Working data >>
◇ ◇ ◇ ◇ ◇ ◇ ◇
(** The upsert stage never asks for embeddings, names one collection,
    hands over the batches it was given, at most four times each, and the
    batches the store accepted are the first ones, in order: all of them
    when the stage returns. *)
Lemma upsertLoop_calls batches i total n (st : St) r st' :
  upsertLoop batches i total n st = (r, st') ->
  exists L,
    log st' = log st ++ L /\
    embed_calls L = [] /\
    Forall (fun col => col = COLLECTION) (upsert_targets L) /\
    Forall (fun pts => pts ∈ batches) (upsert_calls L) /\
    (length (upsert_calls L) <= 4 * length batches)%nat /\
    upsert_successes L `prefix_of` batches /\
    (forall k, r = Ok k -> upsert_successes L = batches).
Proof.
  revert i n st. induction batches as [|points rest IH]; intros i n st.
  - intros [= <- <-]. exists []. rewrite app_nil_r. by repeat split.
  - cbn [upsertLoop]. unfold bind at 1.
    destruct (withRetry _ _ _ _ st) as [rr st1] eqn:Hretry.
    apply withRetry_upsert_calls in Hretry
      as (L1 & Hlog1 & He1 & Ht1 & Hc1 & Hlen1 & Hs1 & _).
    assert (Hc1' : Forall (fun pts => pts ∈ points :: rest) (upsert_calls L1)).
    { eapply Forall_impl; [exact Hc1|]. intros pts ->. by left. }
    assert (Hstop : forall r0 : res nat,
      (forall u, rr <> Ok u) -> (forall k, r0 <> Ok k) ->
      (r0, st1) = (r, st') ->
      exists L,
        log st' = log st ++ L /\
        embed_calls L = [] /\
        Forall (fun col => col = COLLECTION) (upsert_targets L) /\
        Forall (fun pts => pts ∈ points :: rest) (upsert_calls L) /\
        (length (upsert_calls L) <= 4 * length (points :: rest))%nat /\
        upsert_successes L `prefix_of` points :: rest /\
        (forall k, r = Ok k -> upsert_successes L = points :: rest)).
    { intros r0 Hno Hno' [= <- <-]. exists L1. cbn [length].
      assert (upsert_successes L1 = []) as ->.
      { rewrite Hs1. destruct rr as [u| |]; [by destruct (Hno u)|done..]. }
      repeat split; try done; [lia|apply prefix_nil|].
      intros k ->. by destruct (Hno' k). }
    destruct rr as [[]|e|]; [|by apply Hstop..].
    intros Hrun. apply IH in Hrun
      as (L2 & Hlog2 & He2 & Ht2 & Hc2 & Hlen2 & Hs2 & Hok2).
    exists (L1 ++ L2). split; [by rewrite Hlog2, Hlog1, <- app_assoc|].
    rewrite embed_calls_app, upsert_targets_app, upsert_calls_app,
      upsert_successes_app, He1, He2, Hs1, length_app.
    cbn [length app].
    split; [done|]. split; [by apply Forall_app|].
    split.
    { apply Forall_app. split; [done|].
      eapply Forall_impl; [exact Hc2|]. intros pts ?. by right. }
    split; [lia|]. split; [by apply prefix_cons|].
    intros k Hk. by rewrite (Hok2 k Hk).
Qed.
◇ ◇ ◇ ◇ ◇ ◇ ◇
Exercise aim >>
Among the entries, how many lines contain the word "intros"? Give the number alone.

Task output >>
8